April 11, 2009 at 5:23 am
By Laura Roberts, Ben Tyler, and Tigan Harrison

This past Wednesday, several of us attended a concert in the "Bolshoi Zal" (Big Hall) of the famous Moscow Conservatory, named for Tchaikovsky and founded by Nikolai Rubinstein and Prince Nikolai Petrovich Roubetzkoi in 1866.  The event was a benefit for the Rostropovich Foundation, named for Mstislav Leopol'dovich Rostropovich, a cellist and conductor said to be among the best of the 20th century.  The musicians played pieces from Mozart, Schnittke (a Soviet composer strongly influenced by the works of Dmitri Shostakovich), and, of course, Tchaikovsky's sixth symphony.  Yuri Bashmet, one of the world's leading viola players, conducted the concert.  We were thrilled to attend such a brilliant concert.  The brass section and timpani, so think the authors, were particularly sharp and had excellent tone.

Moscow Conservatory 

 While most of the group had no difficulty reaching the Conservatory, one of our number discovered the full beauty of the Moscow Metro at rush hour. A conservative estimate would put between 700 and 1000 people funneling into a single escalator while this delinquent student prayed for cell phone service 50 meters underground.  The student did eventually arrive (rather out of breath) after hastily traversing the several blocks between the Lenin Library station and the Duma building once or twice.

 Once all were seated, Bashmet opened the event with a few anecdotes about Rostropovich, under whom he studied. Perhaps the most amusing (explained to us during the intermission by D.O.) was a comment about this concert being "na troikh" a piece of Soviet slang for inviting two others (strangers and friends alike) to help finish a bottle of vodka, since three were needed.  The term is particularly humorous as it pertains to the Schnittke piece, also called "na troikh".  It was written in 1994 for Rostropovich, Bashmet, and Gidon Kramer, a violinist, and divides the orchestra into 3 sections that play at separate times.

The entire group had the opportunity to visit the armory on Monday to see the great and frivolous treasures of the imperial families through the ages.  Fortunately, we were given a very detailed tour in English.  Several rooms of the collection were dedicated to gold and porcelain dinnerware.  In the early centuries of the tsar’s rule, the tsar presented his bride with a headdress on an elaborate dish.  Some of the wine goblets had stones that, supposedly, changed color when its contents were poisoned.  During large feasts, a cup called a Bratina, derived from the Russian word for brother, was passed around.  There was even a cup designed especially for drinking games: a bell on top would ring when tipped, and if it rang when someone drank from it, the drinker would have to take another quaff.
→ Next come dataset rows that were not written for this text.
(** * Xpccm-web: probes, state tracker and scheduler glue

    A shallow embedding of [monitor.py] (class [MonitorChecker]), of the
    tables of [database.py] that the probes and the scheduler pipeline use,
    and of [check_monitor], [schedule_monitor], [api_delete_monitor],
    [api_check_now] and [api_push_heartbeat] of [app.py]; then of
    [update_monitor], [api_update_monitor] and [init_scheduler], of the routes
    of [/api/auth], and of the providers of [notify.py].

    Python dictionaries are [gmap]s, SQLite tables are lists of rows in
    insertion order, integers are [Z].  Strings are UTF-8 texts: sequences
    of bytes in which a code point is a byte outside [0x80..0xBF] with the
    bytes of that range that follow it; [len] and the slices count code
    points.  Code that raises or mutates the module-level state runs in a
    state-and-exception monad [M].  The network, the clock and the library
    functions whose results the code consumes ([int], [urlparse],
    [strptime], the floating-point product of a response time) are given by
    an environment [Env]; every network operation is recorded in a trace.
    The scheduler is its table of jobs, and a tick is the firing of one
    job. *)

From stdpp Require Import gmap strings list fin_maps pretty.
From Stdlib Require Import ZArith Ascii.
From Stdlib Require OrderedTypeEx.

Local Open Scope string_scope.
Local Open Scope Z_scope.
Local Open Scope list_scope.

(** ** Python string operations used by the probes *)

Module PyStr.

(** [needle in hay] *)
Fixpoint contains (needle hay : string) : bool :=
  String.prefix needle hay ||
  match hay with
  | EmptyString => false
  | String _ rest => contains needle rest
  end.

(** [s.startswith(p)] *)
Definition startswith (s p : string) : bool := String.prefix p s.

(** [s.split(c, 1)] when [c] occurs in [s]: the text before and after the
    first occurrence. *)
Fixpoint split_first (c : ascii) (s : string) : option (string * string) :=
  match s with
  | EmptyString => None
  | String a rest =>
      if Ascii.eqb a c then Some (EmptyString, rest)
      else match split_first c rest with
           | Some (h, t) => Some (String a h, t)
           | None => None
           end
  end.

(** [s.rsplit(c, 1)] when [c] occurs in [s]: the text before and after the
    last occurrence. *)
Fixpoint split_last (c : ascii) (s : string) : option (string * string) :=
  match s with
  | EmptyString => None
  | String a rest =>
      match split_last c rest with
      | Some (h, t) => Some (String a h, t)
      | None => if Ascii.eqb a c then Some (EmptyString, rest) else None
      end
  end.

(** [s.split(c)[0]] *)
Definition before_first (c : ascii) (s : string) : string :=
  match split_first c s with
  | Some (h, _) => h
  | None => s
  end.

Definition upper_ascii (a : ascii) : ascii :=
  let n := nat_of_ascii a in
  if (Nat.leb 97 n && Nat.leb n 122)%bool then ascii_of_nat (n - 32) else a.

(** The code points of two bytes whose upper case is ASCII: U+00DF (sharp
    s), U+0131 (dotless i) and U+017F (long s). *)
Definition upper_two (a b : ascii) : option string :=
  match nat_of_ascii a, nat_of_ascii b with
  | 195, 159 => Some "SS"
  | 196, 177 => Some "I"
  | 197, 191 => Some "S"
  | _, _ => None
  end%nat.

(** The code points of three bytes whose upper case is ASCII: the ligatures
    U+FB00 to U+FB06. *)
Definition upper_three (a b c : ascii) : option string :=
  match nat_of_ascii a, nat_of_ascii b, nat_of_ascii c with
  | 239, 172, 128 => Some "FF"
  | 239, 172, 129 => Some "FI"
  | 239, 172, 130 => Some "FL"
  | 239, 172, 131 => Some "FFI"
  | 239, 172, 132 => Some "FFL"
  | 239, 172, 133 => Some "ST"
  | 239, 172, 134 => Some "ST"
  | _, _, _ => None
  end%nat.

(** [s.upper()], as far as it yields ASCII: the letters a to z and the ten
    code points above are mapped as Python maps them.  Every other code
    point outside ASCII is kept as it is; its upper case holds a code point
    outside ASCII too, so the comparison of the result with an ASCII word
    (the probe compares with ['POST'] and ['HEAD']) comes out as in
    Python. *)
Fixpoint upper (s : string) : string :=
  match s with
  | EmptyString => EmptyString
  | String a rest =>
      match rest with
      | String b (String c rest3 as rest2) =>
          match upper_three a b c, upper_two a b with
          | Some up, _ => up +:+ upper rest3
          | None, Some up => up +:+ upper rest2
          | None, None => String (upper_ascii a) (upper rest)
          end
      | String b EmptyString =>
          match upper_two a b with
          | Some up => up
          | None => String (upper_ascii a) (upper rest)
          end
      | EmptyString => String (upper_ascii a) EmptyString
      end
  end.

(** A byte that continues a code point. *)
Definition continues (a : ascii) : bool :=
  let n := nat_of_ascii a in Nat.leb 128 n && Nat.ltb n 192.

(** [len(s)]: the number of code points. *)
Fixpoint len (s : string) : nat :=
  match s with
  | EmptyString => O
  | String a rest => ((if continues a then 0 else 1) + len rest)%nat
  end.

(** [s[:n]]: the first [n] code points. *)
Fixpoint take (n : nat) (s : string) : string :=
  match s with
  | EmptyString => EmptyString
  | String a rest =>
      if continues a then String a (take n rest)
      else
        match n with
        | O => EmptyString
        | S k => String a (take k rest)
        end
  end.

(** [s[n:]], used where the first [n] code points of [s] are ASCII, so
    that they are its first [n] bytes *)
Fixpoint drop (n : nat) (s : string) : string :=
  match n, s with
  | O, _ => s
  | S n', String _ rest => drop n' rest
  | S _, EmptyString => EmptyString
  end.

(** truthiness of a string: [bool(s)] *)
Definition truthy (s : string) : bool :=
  match s with EmptyString => false | _ => true end.

End PyStr.

(** ** Exceptions *)

(** The exception classes the [except] clauses of the probes tell apart; an
    exception of any other class is [OtherException]. *)
Inductive ExnClass :=
  | RequestsTimeout          (* requests.exceptions.Timeout *)
  | RequestsSSLError         (* requests.exceptions.SSLError *)
  | RequestsConnectionError  (* requests.exceptions.ConnectionError *)
  | SocketTimeout            (* socket.timeout *)
  | SslSSLError              (* ssl.SSLError *)
  | OtherException.

(** An exception with its class and the text [str(e)]. *)
Record Exn := mkExn { exn_class : ExnClass; exn_str : string }.

Inductive Outcome (A : Type) : Type :=
  | Ret (a : A)
  | Raise (e : Exn).
Arguments Ret {A} a.
Arguments Raise {A} e.

(** ** Data model *)

(** The dictionary a probe returns. *)
Record CheckResult := mkResult {
  status : Z;
  response_time : Z;
  status_code : Z;
  message : string
}.

(** What [json.loads(monitor['headers'])] can give. *)
Inductive Headers :=
  | HeadersObject (kv : list (string * string))  (* a JSON object *)
  | HeadersUnparsable                            (* json.loads raises *)
  | HeadersNotObject (tyname : string).          (* a list, a str, an int, ... *)

(** A row of the table [monitors], with the JSON columns decoded ([m_types]
    is the list [json.loads(types)] yields, ['["http"]'] standing in for an
    unparsable column as in the source), and the key ['type'] that
    [{**monitor, 'type': check_type}] adds. *)
Record Monitor := mkMonitor {
  m_id : Z;
  m_name : string;
  m_types : list string;
  m_target : string;
  m_interval : Z;
  m_timeout : Z;
  m_method : string;
  m_headers : Headers;
  m_body : string;
  m_expected_status : Z;
  m_keyword : string;
  m_port : Z;
  m_notify_channels : list Z;
  m_enabled : Z;
  m_type : option string
}.

(** [{**monitor, 'type': check_type}] *)
Definition with_type (monitor : Monitor) (check_type : string) : Monitor :=
  mkMonitor (m_id monitor) (m_name monitor) (m_types monitor) (m_target monitor)
    (m_interval monitor) (m_timeout monitor) (m_method monitor)
    (m_headers monitor) (m_body monitor) (m_expected_status monitor)
    (m_keyword monitor) (m_port monitor) (m_notify_channels monitor)
    (m_enabled monitor) (Some check_type).

(** [monitor_copy = dict(monitor); monitor_copy['port'] = 80] *)
Definition with_port (monitor : Monitor) (port : Z) : Monitor :=
  mkMonitor (m_id monitor) (m_name monitor) (m_types monitor) (m_target monitor)
    (m_interval monitor) (m_timeout monitor) (m_method monitor)
    (m_headers monitor) (m_body monitor) (m_expected_status monitor)
    (m_keyword monitor) port (m_notify_channels monitor)
    (m_enabled monitor) (m_type monitor).

(** Rows of [heartbeats], [monitor_logs] and [events] (the columns the
    modelled code writes; [created_at] is kept where it is read back). *)
Record Heartbeat := mkHeartbeat {
  hb_monitor_id : Z;
  hb_status : Z;
  hb_message : string;
  hb_created_at : string
}.

Record LogRow := mkLog {
  log_monitor_id : Z;
  log_check_type : string;
  log_status : Z;
  log_response_time : Z;
  log_status_code : Z;
  log_message : string
}.

Record EventRow := mkEvent {
  ev_monitor_id : option Z;
  ev_type : string;
  ev_message : string
}.

(** A call [send_notification(monitor, status, message)]. *)
Record Notification := mkNotification {
  nt_monitor : Monitor;
  nt_status : Z;
  nt_message : string
}.

(** A job of the scheduler: [add_job(check_monitor, 'interval',
    seconds=interval, args=[monitor], id=job_id)]. *)
Record Job := mkJob {
  job_seconds : Z;
  job_args : Monitor
}.

(** The network operations a probe can perform. *)
Inductive NetOp :=
  | OpRequest (verb url : string) (headers : list (string * string))
              (data : string) (timeout : Z)
  | OpConnectEx (host : string) (port : Z) (timeout : Z)
  | OpTls (hostname : option string) (port : Z) (timeout : Z)
  | OpMysql (host : string) (port : Z) (user password : string)
            (database : option string) (connect_timeout : Z)
  | OpRedis (host : string) (port : Z) (socket_timeout : Z).
(** ** The further properties on sample inputs *)

Lemma caption_follows_stage_witness :
  caption (ui (run sampleRandom [LoadedMetadata; sampleClick]
                 (mounted sampleRandom)))
  = [str "Extracting semantic features..."].
Proof.
  assert (call (run sampleRandom [LoadedMetadata; sampleClick]
                  (mounted sampleRandom)) = AwaitVision) as Hc
    by (rewrite call_run_mounted; reflexivity).
  pose proof (caption_follows_stage sampleRandom _
                (reachable_run_mounted sampleRandom
                   [LoadedMetadata; sampleClick])) as H.
  rewrite Hc in H. exact H.
Defined.

Lemma button_label_follows_call_witness :
  let w := run sampleRandom [LoadedMetadata; sampleClick]
             (mounted sampleRandom) in
  (buttonLabel (ui w) = str "Capture" ↔ buttonEnabled (ui w) = true)
  ∧ (buttonLabel (ui w) = str "Processing..."
     ↔ isCameraReady (ui w) = true ∧ call w ≠ NoCall).
Proof.
  exact (button_label_follows_call sampleRandom _
           (reachable_run_mounted sampleRandom
              [LoadedMetadata; sampleClick])).
Defined.

Lemma left_pane_changes_only_on_click_witness :
  leftPane (step sampleRandom (ImageLoad sampleTarget) decodingWorld)
  = leftPane decodingWorld.
Proof.
  assert (∀ vidW vidH frame, ImageLoad sampleTarget ≠ Click vidW vidH frame)
    as Hne by done.
  exact (left_pane_changes_only_on_click sampleRandom
           (ImageLoad sampleTarget) decodingWorld Hne).
Defined.

Lemma nothing_before_camera_ready_witness :
  run sampleRandom [sampleClick; AnimationFrame] (mounted sampleRandom)
  = mounted sampleRandom.
Proof.
  assert (LoadedMetadata ∉ [sampleClick; AnimationFrame]) as Hnot.
  { intros [H|[H|H%elem_of_nil]%elem_of_cons]%elem_of_cons; done. }
  exact (nothing_before_camera_ready sampleRandom
           [sampleClick; AnimationFrame] Hnot).
Defined.

Lemma patiently_awaiting_image :
  reachablePatiently sampleRandom
    (run sampleRandom
       [LoadedMetadata; sampleClick;
        VisionSettled (Resolved (Some (str "cat")))]
       (mounted sampleRandom)).
Proof.
  apply reachablePatiently_run; [constructor|].
  cbn [patientTrace patient]. split; [exact I|]. split; [reflexivity|].
  split; [exact I|exact I].
Qed.

Lemma one_loop_unless_click_during_load_witness :
  noiseActive
    (run sampleRandom
       [LoadedMetadata; sampleClick;
        VisionSettled (Resolved (Some (str "cat")))]
       (mounted sampleRandom)) = true.
Proof.
  assert (call (run sampleRandom
                  [LoadedMetadata; sampleClick;
                   VisionSettled (Resolved (Some (str "cat")))]
                  (mounted sampleRandom)) ≠ NoCall) as Hc
    by (rewrite call_run_mounted; discriminate).
  destruct (one_loop_unless_click_during_load sampleRandom _
              patiently_awaiting_image) as (_ & _ & Hn & _).
  exact (Hn Hc).
Defined.

Lemma generated_image_is_revealed_witness :
  head (frames
          (run sampleRandom
             (ImageSettled (Resolved (Some (str "QUJD")))
              :: ImageLoad sampleTarget :: replicate 89 AnimationFrame)
             (run sampleRandom
                [LoadedMetadata; sampleClick;
                 VisionSettled (Resolved (Some (str "cat")))]
                (mounted sampleRandom))))
  = Some sampleTarget.
Proof.
  assert (call (run sampleRandom
                  [LoadedMetadata; sampleClick;
                   VisionSettled (Resolved (Some (str "cat")))]
                  (mounted sampleRandom))
          = AwaitImage (str "cat" ++ styleSuffix)) as Hc
    by (rewrite call_run_mounted; reflexivity).
  assert (Z.of_nat (length sampleTarget) = 16384%Z) as Hlen
    by (unfold sampleTarget; rewrite length_replicate; lia).
  assert (Forall is_byte sampleTarget) as Hb
    by (apply Forall_replicate; unfold is_byte; lia).
  destruct (generated_image_is_revealed sampleRandom _
              (str "cat" ++ styleSuffix) 81%N (str "UJD") sampleTarget
              patiently_awaiting_image Hc Hlen Hb) as [H _].
  exact H.
Defined.

Lemma stages_never_go_back_witness :
  placeholders
    (ui (run sampleRandom [AnimationFrame; sampleClick] decodingWorld)) = [].
Proof.
  destruct (stages_never_go_back sampleRandom
              [AnimationFrame; sampleClick] decodingWorld) as [_ H].
  destruct (H eq_refl) as [Hp _]. exact Hp.
Defined.

Lemma right_pane_follows_stage_witness :
  ∃ d, head (surface
               (run sampleRandom
                  [LoadedMetadata; sampleClick;
                   VisionSettled (Resolved (Some (str "cat")))]
                  (mounted sampleRandom))) = Some (Frame d).
Proof.
  assert (call (run sampleRandom
                  [LoadedMetadata; sampleClick;
                   VisionSettled (Resolved (Some (str "cat")))]
                  (mounted sampleRandom)) ≠ NoCall) as Hc
    by (rewrite call_run_mounted; discriminate).
  destruct (right_pane_follows_stage sampleRandom _
              patiently_awaiting_image) as (_ & Hf & _).
  exact (Hf (or_introl Hc)).
Defined.

Lemma noise_frame_elements_witness :
  (noiseFrame sampleRandom [0; 0; 0; 0]%Z 0).1 !! 3 = Some 255%Z.
Proof.
  destruct (noise_frame_elements sampleRandom [0; 0; 0; 0]%Z 0 1 0
              eq_refl ltac:(lia)) as (_ & _ & _ & _ & H & _).
  exact H.
Defined.

Lemma denoise_frame_elements_witness :
  (denoiseFrame sampleRandom 1 sampleTarget
     (replicate (Z.to_nat 16384) 0%Z) 0).1 !! 3 = Some 255%Z.
Proof.
  assert (Z.of_nat (length (replicate (Z.to_nat 16384) 0%Z)) = 16384%Z)
    as Hlen by (rewrite length_replicate; lia).
  destruct (denoise_frame_elements sampleRandom 1 sampleTarget
              (replicate (Z.to_nat 16384) 0%Z) 0 0 0 Hlen
              ltac:(lia) ltac:(lia)) as (_ & _ & _ & _ & H & _).
  exact H.
Defined.

Lemma last_step_shows_target_witness :
  (denoiseFrame sampleRandom totalSteps sampleTarget
     (replicate (Z.to_nat 16384) 0%Z) 0).1 !! 0 = sampleTarget !! 0.
Proof.
  assert (Z.of_nat (length (replicate (Z.to_nat 16384) 0%Z)) = 16384%Z)
    as Hlen by (rewrite length_replicate; lia).
  assert (Z.of_nat (length sampleTarget) = 16384%Z) as Ht
    by (unfold sampleTarget; rewrite length_replicate; lia).
  assert (Forall is_byte sampleTarget) as Hb
    by (apply Forall_replicate; unfold is_byte; lia).
  destruct (last_step_shows_target sampleRandom sampleTarget
              (replicate (Z.to_nat 16384) 0%Z) 0 0 0 Ht Hlen Hb
              ltac:(lia) ltac:(lia)) as (H & _).
  exact H.
Defined.

Lemma block_size_closed_form_witness :
  blockSize (number := float_JSNumber powerByMultiplication)
    (progress (number := float_JSNumber powerByMultiplication) 75)
  = 1%float
  ∧ blockSize (Num := R) (progress 75) = 2%R.
Proof.
  destruct (block_size_closed_form powerByMultiplication 75
              powerByMultiplication_exact ltac:(lia)) as [Hr Hf].
  split; [exact Hf|exact Hr].
Defined.

Lemma denoise_channel_error_bound_witness :
  (channelBound 2 < channelBound 1)%R.
Proof.
  destruct (denoise_channel_error_bound 7 1 2 0%R) as (_ & _ & H & _);
    [unfold is_byte; lia|lia|lia|lia|lra|].
  exact H.
Defined.

Lemma stipple_white_draws_every_dot_witness :
  length (stipple sampleRandom 1 [255; 255; 255; 255]%Z 0).1 = 1.
Proof.
  assert (∀ n, (0 <= sampleRandom n < 1)%R) as Hu
    by (intros n; unfold sampleRandom; lra).
  assert (allWhite 1 [255; 255; 255; 255]%Z) as Hw.
  { intros y x Hy Hx.
    apply Arrays.elem_of_upto in Hy as [Hy [j ->]]; [|done].
    apply Arrays.elem_of_upto in Hx as [Hx [i ->]]; [|done].
    unfold stippleStep in *.
    assert (j = 0%Z) as -> by lia. assert (i = 0%Z) as -> by lia. done. }
  exact (stipple_white_draws_every_dot sampleRandom 1
           [255; 255; 255; 255]%Z 0 Hu Hw).
Defined.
Other highlights from the Armory include a carriage with fixed wheels (requiring a team of servants to hoist the entire contraption into the air when the road turned), a throne with eight hundred diamonds, multiple dresses with trains of fifteen feet or longer, and the one example of thrift: jewels from imperial crowns being stripped from those of previous rulers and recycled.  The collection also included Peter the Great’s first throne (two seats for the co-ruling brothers, and a window for the elder sister), and an immense golden clock with golden eagles feeding pearls to eaglets at regular intervals.


All in all we were exposed to the many wondrous Russian cultural treasures of the past and present.  From the glittering crown jewels to the soaring concert notes, Russia is a country with impressive cultural gifts that are no less astounding now than they were when first created.  It’s amazing that we have been able to see and hear so much of it after only a few weeks in the nation’s capital.